## The task:
Please repeat the lines below exactly. Begin with the line containing "pose proof (u32_range" and go on through the line containing "split; [unfold is_u64; lia|].".
[Opening Provided entries section]
(** Encoded children. *)
Lemma encode_decode c v :
  is_u32 c -> exists e, EncodeChildWithVersion c v = Ret e /\ is_u64 e /\
    DecodeChildWithVersion e = (c, u32 v).
Proof.
  intros Hc. unfold EncodeChildWithVersion, MaxChildID. unfold is_u32 in Hc.
  rewrite (proj2 (Z.ltb_ge _ _)) by lia. eexists. split; [done|].
  unfold MaxChildVersion, ChildIDMask, ChildVersionShift.
  change (2 ^ 32 - 1) with (Z.ones 32). rewrite !Z.land_ones by lia.
  pose proof (u32_range v) as Hv. unfold is_u32 in Hv.
  rewrite !Z.mod_small by lia. rewrite Z.shiftl_mul_pow2 by lia.
  rewrite u64_id by (unfold is_u64; lia).
  rewrite <- (Z.shiftl_mul_pow2 (u32 v)) by lia. rewrite or_shift_add by lia.
  split; [unfold is_u64; lia|].
  unfold DecodeChildWithVersion, ChildIDMask, ChildVersionMask, ChildVersionShift.
  change (2 ^ 32 - 1) with (Z.ones 32). rewrite Z.land_ones by lia.
  rewrite Z.shiftr_land, Z.shiftr_shiftl_l, Z.shiftl_0_r by lia.
  rewrite Z.land_ones by lia. rewrite Z.shiftr_div_pow2 by lia.
  rewrite Z.div_add_l, (Z.div_small c), Z.add_0_r by lia.
  rewrite (Z.add_comm _ c), Z_mod_plus_full, !Z.mod_small by lia.
  rewrite !u32_id by (unfold is_u32; lia). done.
Qed.

Lemma encodeChild_ok s c :
  is_u32 c -> c <> 0 -> exists e, encodeChild s c = Ret e /\ is_u64 e /\
    DecodeChildWithVersion e = (c, u32 (GetVersionSafe s c)).
Proof.
  intros Hc H0. unfold encodeChild. rewrite (proj2 (Z.eqb_neq c 0)) by done.
  by apply encode_decode.
Qed.

(** *** Reading a page *)

Lemma leaf_page_entry s p d es i k v :
  leaf_page s p d es -> es !! i = Some (k, v) ->
  exists e, GetLeafEntry s p (Z.of_nat i) = Ret e /\ GetLeafEntrySafe s p (Z.of_nat i) = Ret e /\
    e = leafEntryAt (mem s) (slot p (Z.of_nat i)) /\ le_valLen e = zlen v /\
    GetKey s p (le_keyOff e) (le_keyLen e) = k /\ GetValue s p (le_valOff e) (le_valLen e) = v.
Proof.
  intros Hp Hi. pose proof (lookup_lt_Some _ _ _ Hi).
  destruct (po_entry _ _ _ _ _ _ Hp i (k, v) Hi) as (ko & He & _ & _ & Hk & Hv). cbn [fst snd] in *.
  exists (leafEntryAt (mem s) (slot p (Z.of_nat i))). unfold GetLeafEntry, GetLeafEntrySafe.
  rewrite (po_count _ _ _ _ _ _ Hp), (proj2 (Z.leb_gt _ _)) by (unfold zlen; lia).
  split; [done|]. split; [done|]. split; [done|]. rewrite He. cbn. split; [done|]. split; [done|].
  unfold GetValue. rewrite Z.add_assoc. done.
Qed.

Lemma index_page_entry s p d es i k c :
  index_page s p d es -> es !! i = Some (k, c) ->
  exists e, GetIndexEntry s p (Z.of_nat i) = Ret e /\ GetIndexEntrySafe s p (Z.of_nat i) = Ret e /\
    ie_child e = c /\ GetKey s p (ie_keyOff e) (ie_keyLen e) = k.
Proof.
  intros Hp Hi. pose proof (lookup_lt_Some _ _ _ Hi).
  destruct (po_entry _ _ _ _ _ _ Hp i (k, c) Hi) as (ko & He & _ & _ & Hk). cbn [fst snd] in *.
  exists (indexEntryAt (mem s) (slot p (Z.of_nat i))). unfold GetIndexEntry, GetIndexEntrySafe.
  rewrite (po_count _ _ _ _ _ _ Hp), (proj2 (Z.leb_gt _ _)) by (unfold zlen; lia).
  rewrite He. done.
Qed.

(** The entries of a leaf or of an index page, by the flag [SearchKey] takes. *)
Definition page_keys (s : PageManager) (p : Z) (isLeaf : bool) (ks : list bytes) : Prop :=
  GetCount s p = zlen ks /\
  forall i k, ks !! i = Some k -> keyAt s p (Z.of_nat i) isLeaf = Ret k.

Lemma leaf_page_keys s p d es : leaf_page s p d es -> page_keys s p true (es.*1).
Proof.
  intros Hp. split; [rewrite (po_count _ _ _ _ _ _ Hp); unfold zlen; by rewrite length_fmap|].
  intros i k Hk. apply list_lookup_fmap_Some in Hk as ([k' v] & -> & Hi).
  destruct (leaf_page_entry _ _ _ _ _ _ _ Hp Hi) as (e & _ & E & _ & _ & Hk & _).
  unfold keyAt. rewrite E. cbn. by rewrite Hk.
Qed.

Lemma index_page_keys s p d es : index_page s p d es -> page_keys s p false (es.*1).
Proof.
  intros Hp. split; [rewrite (po_count _ _ _ _ _ _ Hp); unfold zlen; by rewrite length_fmap|].
  intros i k Hk. apply list_lookup_fmap_Some in Hk as ([k' c] & -> & Hi).
  destruct (index_page_entry _ _ _ _ _ _ _ Hp Hi) as (e & _ & E & _ & Hk).
  unfold keyAt. rewrite E. cbn. by rewrite Hk.
Qed.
[Closing Provided entries section]
## Output of the exercise:
  pose proof (u32_range v) as Hv. unfold is_u32 in Hv.
  rewrite !Z.mod_small by lia. rewrite Z.shiftl_mul_pow2 by lia.
  rewrite u64_id by (unfold is_u64; lia).
  rewrite <- (Z.shiftl_mul_pow2 (u32 v)) by lia. rewrite or_shift_add by lia.
  split; [unfold is_u64; lia|].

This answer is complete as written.